--- GIVEN RECORDS ---
Lemma obj_insertIndex_append n k v o :
  forallb (fun k' =>
             match arrayIndex k' with
             | Some m => (m <? n)%N
             | None => false
             end) (keys o) = true ->
  obj_insertIndex n k v o = o ++ [(k, v)].
Proof.
  induction o as [|[k' v'] o IH]; simpl; [reflexivity|].
  intros H. apply andb_true_iff in H. destruct H as [H1 H2].
  destruct (arrayIndex k') as [m|]; [|discriminate].
  rewrite H1. now rewrite IH.
Qed.

Lemma obj_set_append k v o :
  appendableKey k (keys o) = true -> obj_set k v o = o ++ [(k, v)].
Proof.
  unfold appendableKey, obj_set. intros H.
  apply andb_true_iff in H. destruct H as [H1 H2].
  apply negb_true_iff in H1. rewrite obj_has_keys, H1.
  destruct (arrayIndex k); [|reflexivity].
  now apply obj_insertIndex_append.
Qed.

Lemma obj_update_last k (f : V -> V) v o :
  obj_has k o = false ->
  obj_update k f (o ++ [(k, v)]) = o ++ [(k, f v)].
Proof.
  unfold obj_has. induction o as [|[k' v'] o IH]; simpl.
  - now rewrite txt_eqb_refl.
  - destruct (txt_eqb k k'); [discriminate|].
    intros H. now rewrite IH.
Qed.

Lemma enumOrderedRev_app (a b : list txt) :
  enumOrderedRev (a ++ b) = true -> enumOrderedRev b = true.
Proof.
  induction a as [|k a IH]; simpl; [auto|].
  intros H. apply andb_true_iff in H. now apply IH.
Qed.

Lemma enumOrdered_prefix o o' :
  enumOrdered (o ++ o') = true -> enumOrdered o = true.
Proof.
  unfold enumOrdered. rewrite keys_app, rev_app_distr.
  apply enumOrderedRev_app.
Qed.

Lemma enumOrdered_snoc o k v :
  enumOrdered (o ++ [(k, v)])
  = appendableKey k (keys o) && enumOrdered o.
Proof.
  unfold enumOrdered. rewrite keys_app, rev_app_distr. simpl.
  now rewrite rev_involutive.
Qed.

Lemma enumOrdered_next o k v o' :
  enumOrdered (o ++ (k, v) :: o') = true ->
  appendableKey k (keys o) = true.
Proof.
  change (o ++ (k, v) :: o') with (o ++ [(k, v)] ++ o').
  rewrite app_assoc. intros H. apply enumOrdered_prefix in H.
  rewrite enumOrdered_snoc in H. now apply andb_true_iff in H.
Qed.

Lemma appendableKey_new k o :
  appendableKey k (keys o) = true -> obj_has k o = false.
Proof.
  unfold appendableKey. intros H. apply andb_true_iff in H.
  destruct H as [H _]. apply negb_true_iff in H. now rewrite obj_has_keys.
Qed.

End EnumOrder.

Lemma keys_persistedOverrides (ovs : Overrides) :
  keys (persistedOverrides ovs) = keys ovs.
Proof.
  unfold keys, persistedOverrides. rewrite map_map. now apply map_ext.
Qed.

(* ===================================================================== *)
(** ** Reading back the blocks *)
(* ===================================================================== *)

Section ReadBlocks.

Implicit Types (st : ParseState) (rest : list txt).

Lemma read_items_current (l : list Item) rest :
  forallb wfItem l = true ->
  forall A O C (a0 : Activity),
    parseLines (mkParseState A O (Some a0) C) (map itemBody l ++ rest)
    = parseLines
        (mkParseState A O
           (Some (withItems a0 (items a0 ++ map persistedItem l))) C)
        rest.
Proof.
  induction l as [|i l IH]; intros Hwf A O C a0.
  - cbn [map app]. rewrite app_nil_r. now destruct a0.
  - cbn [forallb] in Hwf. apply andb_true_iff in Hwf.
    destruct Hwf as [Hi Hl].
    cbn [map app parseLines].
    rewrite (parseLine_item_current (mkParseState A O (Some a0) C) i a0 Hi
               eq_refl).
    cbn [bind activities overrides currentOverride].
    rewrite (IH Hl). unfold pushItem, withItems. cbn [items act_id title time done isRecurring].
    now rewrite <- app_assoc.
Qed.

Lemma headerLine_form (a : Activity) :
  headerLine a
  = KW_ACTIVITY ++ " "%char :: activityHead a ++ doneSuffix (done a).
Proof. reflexivity. Qed.

Lemma read_activity_block (a : Activity) st rest :
  wfActivity a = true ->
  parseLines st (activityLines a ++ rest)
  = parseLines
      (mkParseState (activities (flushCurrent st)) (overrides st)
                    (Some (persistedActivity a)) None)
      rest.
Proof.
  intros Hwf. unfold activityLines.
  cbn [app parseLines].
  rewrite headerLine_form, parseLine_activity, read_activity_header
    by assumption.
  cbn [bind]. rewrite overrides_flushCurrent.
  rewrite <- app_assoc, read_items_current
    by (now apply wfActivity_spec in Hwf).
  cbn [app parseLines]. rewrite parseLine_blank by reflexivity.
  reflexivity.
Qed.

Lemma read_activities (acts : list Activity) :
  forallb wfActivity acts = true ->
  forall st,
  exists st',
    (forall rest,
        parseLines st (flat_map activityLines acts ++ rest)
        = parseLines st' rest)
    /\ activities (flushCurrent st')
       = activities (flushCurrent st) ++ map persistedActivity acts
    /\ overrides st' = overrides st.
Proof.
  induction acts as [|a acts IH]; intros Hwf st.
  - exists st. cbn. rewrite app_nil_r. auto.
  - cbn [forallb] in Hwf. apply andb_true_iff in Hwf.
    destruct Hwf as [Ha Hacts].
    destruct (IH Hacts
                (mkParseState (activities (flushCurrent st)) (overrides st)
                              (Some (persistedActivity a)) None))
      as [st' [Hp [Hact Hov]]].
    exists st'. split; [|split].
    + intros rest. cbn [flat_map]. rewrite <- app_assoc.
      rewrite read_activity_block by assumption. apply Hp.
    + rewrite Hact. cbn. now rewrite <- app_assoc.
    + rewrite Hov. reflexivity.
Qed.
---
Count how many lines in the data contain the word "parseLines". Reply with that number only.

• [WRITTEN REPLY]: 9